Try it.
Each line below with the string "values" should be copied.

Data extracts.
(** * Octelys/organizer: the Scanner -> Analyzer -> Copier pipeline

    A shallow embedding of the Go sources of the magazine organizer
    (internal/ai, internal/analyzer, internal/copier and the entities they
    exchange) together with the properties of the design document that
    they satisfy or break.

    Conventions.
    - Go's [uint8]/[uint16] values are carried as [Z]; the JSON decoder is
      the only producer of such values and it enforces the range.
    - Go strings are byte strings: [string] of the standard library.
      Non-ASCII text (accents) is the UTF-8 byte sequence of the source.
    - The file system, the clock-free audit trail, the standard output and
      the inference backend are explicit: the file system and the traces
      are state, the backend is an oracle.
    - [time.Now()] timestamps are not part of the model. *)

From Stdlib Require Import ZArith List String Ascii Bool Lia DecimalString.
From Stdlib.Strings Require Import Byte.
From stdpp Require Import base option list strings gmap.

#[local] Set Warnings "-clear-no-such-hyp".

Local Open Scope string_scope.
Local Open Scope list_scope.
Local Open Scope Z_scope.

(** ** Strings, as the Go standard library handles them *)

Module GoString.

(** Texts that hold double quotes (prompts, JSON) are written with a
    stand-in character: [with_dquote mark s] is [s] with a double quote
    in the place of every [mark]. *)
Definition dquote : ascii := ascii_of_nat 34.

Fixpoint with_dquote (mark : ascii) (s : string) : string :=
  match s with
  | EmptyString => EmptyString
  | String c r =>
      String (if Ascii.eqb c mark then dquote else c) (with_dquote mark r)
  end.

(** [strings.Join]. *)
Definition Join (elems : list string) (sep : string) : string :=
  String.concat sep elems.

(** [strings.ToLower] on the ASCII range; bytes above 0x7F (the UTF-8
    encoding of non-ASCII runes) are kept as they are. *)
Definition lower_ascii (c : ascii) : ascii :=
  let n := nat_of_ascii c in
  if (65 <=? n)%nat && (n <=? 90)%nat then ascii_of_nat (n + 32) else c.

Fixpoint ToLower (s : string) : string :=
  match s with
  | EmptyString => EmptyString
  | String c r => String (lower_ascii c) (ToLower r)
  end.

Fixpoint repeat_char (c : ascii) (n : nat) : string :=
  match n with
  | O => EmptyString
  | S k => String c (repeat_char c k)
  end.

(** [%d] on an unsigned value. *)
Definition fmt_d (n : Z) : string :=
  NilZero.string_of_uint (N.to_uint (Z.to_N n)).

(** [%0<width>d] on an unsigned value: left-padded with zeros up to
    [width], never truncated. *)
Definition fmt_0d (width : nat) (n : Z) : string :=
  let digits := fmt_d n in
  repeat_char "0" (width - String.length digits) +:+ digits.

End GoString.

(** ** Paths: [path/filepath] on a slash-separated system *)

Module filepath.

Definition Separator : ascii := "/"%char.

Fixpoint split (s : string) : list string :=
  match s with
  | EmptyString => [EmptyString]
  | String c r =>
      if Ascii.eqb c Separator then EmptyString :: split r
      else match split r with
           | x :: xs => String c x :: xs
           | [] => [String c EmptyString]
           end
  end.

(** The walk of [Clean] over the elements of a path: empty elements and
    [.] disappear, [..] removes the element before it, and is kept only
    at the head of a path that is not rooted. [stack] is the output so
    far, last element first. *)
Fixpoint walk (rooted : bool) (stack : list string) (elems : list string)
  : list string :=
  match elems with
  | [] => rev stack
  | e :: es =>
      if String.eqb e "" || String.eqb e "." then walk rooted stack es
      else if String.eqb e ".." then
        match stack with
        | top :: below =>
            if String.eqb top ".." then walk rooted (e :: stack) es
            else walk rooted below es
        | [] => if rooted then walk rooted [] es else walk rooted [e] es
        end
      else walk rooted (e :: stack) es
  end.

Definition rooted (s : string) : bool :=
  match s with
  | String c _ => Ascii.eqb c Separator
  | EmptyString => false
  end.

Definition Clean (path : string) : string :=
  if String.eqb path "" then "."
  else
    let elems := walk (rooted path) [] (split path) in
    if rooted path then "/" +:+ String.concat "/" elems
    else match elems with
         | [] => "."
         | _ => String.concat "/" elems
         end.

(** [filepath.Join] of two elements. *)
Definition Join (a b : string) : string :=
  if String.eqb a "" then (if String.eqb b "" then "" else Clean b)
  else Clean (a +:+ "/" +:+ b).

(** [filepath.Ext]: the suffix from the last dot of the last element;
    [rev_path] is the path read backwards, [acc] what was read. *)
Fixpoint ext_from (rev_path : list ascii) (acc : list ascii) : string :=
  match rev_path with
  | [] => ""
  | c :: r =>
      if Ascii.eqb c Separator then ""
      else if Ascii.eqb c "." then string_of_list_ascii (c :: acc)
      else ext_from r (c :: acc)
  end.

Definition Ext (path : string) : string :=
  ext_from (rev (list_ascii_of_string path)) [].

(** Names that are single elements of a path, and rooted paths made of
    such names: on them [Clean] has nothing to change. *)
Fixpoint no_slash (s : string) : bool :=
  match s with
  | EmptyString => true
  | String c r => negb (Ascii.eqb c Separator) && no_slash r
  end.

Definition simple (name : string) : bool :=
  no_slash name && negb (String.eqb name "") && negb (String.eqb name ".")
  && negb (String.eqb name "..").

(** A name that does not start with a dot (and is not empty). *)
Definition plain_head (name : string) : bool :=
  match name with
  | String c _ => negb (Ascii.eqb c ".")
  | EmptyString => false
  end.

Definition plain_root (path : string) : Prop :=
  exists elems : list string,
    elems <> [] /\ Forall (fun e => simple e = true) elems
    /\ path = "/" +:+ String.concat "/" elems.

End filepath.

(** ** [encoding/base64] and [io.Copy] *)

(** An [io.Reader]: the chunks that successive [Read] calls deliver, then
    end of file, or the error that interrupts the reading. *)
Record Reader := { chunks : list (list Byte.byte); failure : option string }.

Definition whole_file (data : list byte) : Reader :=
  {| chunks := [data]; failure := None |}.

Module base64.

Definition encodeStd : list ascii :=
  list_ascii_of_string
    "ABCDEFGHIJKLMNOPQRSTUVWXYZabcdefghijklmnopqrstuvwxyz0123456789+/".

Definition padChar : ascii := "="%char.

Definition u (b : byte) : Z := Z.of_N (Byte.to_N b).

(** [enc.encode[v & 0x3F]]. *)
Definition code (v : Z) : ascii :=
  nth (Z.to_nat (Z.land v 63)) encodeStd padChar.

Definition quantum (b0 b1 b2 : byte) : string :=
  let val := Z.lor (Z.lor (Z.shiftl (u b0) 16) (Z.shiftl (u b1) 8)) (u b2) in
  String (code (Z.shiftr val 18)) (String (code (Z.shiftr val 12))
    (String (code (Z.shiftr val 6)) (String (code val) EmptyString))).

Task solution.
    - Go's [uint8]/[uint16] values are carried as [Z]; the JSON decoder is
      the only producer of such values and it enforces the range.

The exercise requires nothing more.